The percentage of U.S. patients killed by flu versus those hospitalized during the last influenza season was a sobering 7%, according to figures provided by the Centers for Disease Control. Because in a few cases people may have died of flu without reaching a hospital, that figure is inexact, though not misleading.

The number of people who contracted influenza was put at 35.5 million, though comparing that with projected Covid-19 numbers is a dicey proposition.

A CDC web page says:
CDC estimates that the burden of illness during the 2018–2019 season included an estimated 35.5 million people getting sick with influenza, 16.5 million people going to a health care provider for their illness, 490,600 hospitalizations, and 34,200 deaths from influenza (Table 1). The number of influenza-associated illnesses that occurred last season was similar to the estimated number of influenza-associated illnesses during the 2012–2013 influenza season when an estimated 34 million people had symptomatic influenza illness.
There are no figures available online that give the total number of U.S. hospital admissions for Covid-19 that would reveal a deaths/admissions rate.

A basic issue however is the stealth technique used by the Covid-19 virus to quietly infect a population and then to suddenly overwhelm hospitals -- a situation which tends to push up the mortality rate as medics strain to keep up.

The flu death toll contrasts with between 100,000 and 200,000 deaths in a best-case scenario, or 2.2 million in a worst-case scenario.

Dr. Deborah Birx, White House coronavirus response coordinator, said today that she is "very worried about every city in the United States," adding,  "I think everyone understands now that you can go from five to 50 to 500 to 5000 cases very quickly."

Birx said, "I think in some of the metro areas we were late in getting people to follow the 15-day guidelines."
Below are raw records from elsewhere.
(** ** Clients *)

Lemma GetSocketForRuntime_scheme (rd : RuntimeDetector) (w : World)
  (r : ContainerRuntime) (uri : string) :
  customSocket rd = "" ->
  GetSocketForRuntime rd w r = (uri, true) ->
  strings.HasPrefix uri "unix://" = true \/ strings.HasPrefix uri "npipe://" = true.
Proof.
  intros Hc. unfold GetSocketForRuntime. rewrite Hc.
  change (negb (String.eqb "" "")) with false. cbv iota.
  destruct (if runtime_eqb r RuntimePodman then getPodmanMachineSocket rd w
            else ("", false)) as [p [|]].
  - intros H. inversion H; subst uri. left. apply HasPrefix_append.
  - intros H. apply firstSocketFor_found in H. destruct H as (s & _ & _ & _ & ->).
    apply socketHost_scheme.
Qed.

Lemma GetSocketForRuntime_custom (rd : RuntimeDetector) (w : World)
  (r : ContainerRuntime) :
  customSocket rd <> "" -> GetSocketForRuntime rd w r = (customSocket rd, true).
Proof.
  intros Hc. apply String.eqb_neq in Hc. unfold GetSocketForRuntime.
  rewrite Hc. reflexivity.
Qed.

Lemma scheme_not_ssh (uri : string) :
  strings.HasPrefix uri "unix://" = true \/ strings.HasPrefix uri "npipe://" = true ->
  strings.HasPrefix uri "ssh://" = false.
Proof.
  unfold strings.HasPrefix. destruct uri as [| c uri]; [reflexivity |].
  cbn [String.prefix]. intros [H | H].
  - destruct (ascii_dec "u" c) as [<- | _]; [reflexivity | discriminate H].
  - destruct (ascii_dec "n" c) as [<- | _]; [reflexivity | discriminate H].
Qed.

Lemma createDockerClient_one (w : World) (lib : ClientLibrary) :
  fst (createDockerClient w lib) = None <-> snd (createDockerClient w lib) <> None.
Proof.
  unfold createDockerClient. cbv zeta.
  destruct (strings.HasPrefix _ "ssh://").
  - destruct (GetConnectionHelper lib _) as [h | text];
      [destruct (NewClientThroughHelper lib _) |]; simpl; split; congruence.
  - destruct (NewClientFromEnv lib); simpl; split; congruence.
Qed.

(** What [createPodmanClient] returns, case by case. *)
Lemma createPodmanClient_cases (w : World) (lib : ClientLibrary) (g : Globals) :
  snd (createPodmanClient w lib g) = g /\
  (snd (GetSocketForRuntime (globalDetector g) w RuntimePodman) = false ->
   fst (createPodmanClient w lib g)
   = (None, Some "podman socket not found or not accessible")) /\
  ((exists text, fst (createPodmanClient w lib g) = (None, Some text)) \/
   (exists uri,
      fst (createPodmanClient w lib g) = (Some (ClientAt uri), None) /\
      GetSocketForRuntime (globalDetector g) w RuntimePodman = (uri, true) /\
      strings.HasPrefix uri "ssh://" = false /\
      NewClientWithOpts w uri = true /\ Ping w uri = true) \/
   (exists url helperHost,
      fst (createPodmanClient w lib g) = (Some (ClientThroughHelper url helperHost), None) /\
      GetSocketForRuntime (globalDetector g) w RuntimePodman = (url, true) /\
      strings.HasPrefix url "ssh://" = true /\
      PingThroughHelper lib url = None)).
Proof.
  unfold createPodmanClient, bind, gets, ret. cbv beta iota.
  destruct (GetSocketForRuntime (globalDetector g) w RuntimePodman) as [socket found].
  destruct found; cbn [negb snd]; cbv iota;
    [| split; [reflexivity | split; [reflexivity | left; eauto]]].
  destruct (strings.HasPrefix socket "ssh://") eqn:Hssh.
  - destruct (GetConnectionHelper lib socket) as [h | text];
      [| split; [reflexivity | split; [discriminate | left; eauto]]].
    destruct (NewClientThroughHelper lib socket);
      [split; [reflexivity | split; [discriminate | left; eauto]] |].
    destruct (PingThroughHelper lib socket) eqn:Hp;
      [split; [reflexivity | split; [discriminate | left; eauto]] |].
    split; [reflexivity |]. split; [discriminate |].
    right. right. exists socket, h. auto.
  - destruct (NewClientWithOpts w socket) eqn:Hn; cbn [negb]; cbv iota;
      [| split; [reflexivity | split; [discriminate | left; eauto]]].
    destruct (Ping w socket) eqn:Hp; cbn [negb]; cbv iota;
      [| split; [reflexivity | split; [discriminate | left; eauto]]].
    split; [reflexivity |]. split; [discriminate |].
    right. left. exists socket. auto.
Qed.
Birx said the projections by Dr. Anthony Fauci that U.S. deaths could range from 1.6 million to 2.2 million deaths is a worst-case scenario if the country did "nothing" to contain the outbreak, but said even "if we do things almost perfectly," she still predicts up to 200,000 U.S. deaths.

Fauci had said that Covid-19 was about ten times as lethal as flu. The ratio of flu deaths over Fauci's lower estimate shows that Covid-19 is about 12 times more lethal than flu. His higher number would make Covid-19 17 times more lethal than flu, though flu's mortality is held down by widespread use of yearly vaccines. At present, no vaccine exists for Covid-19.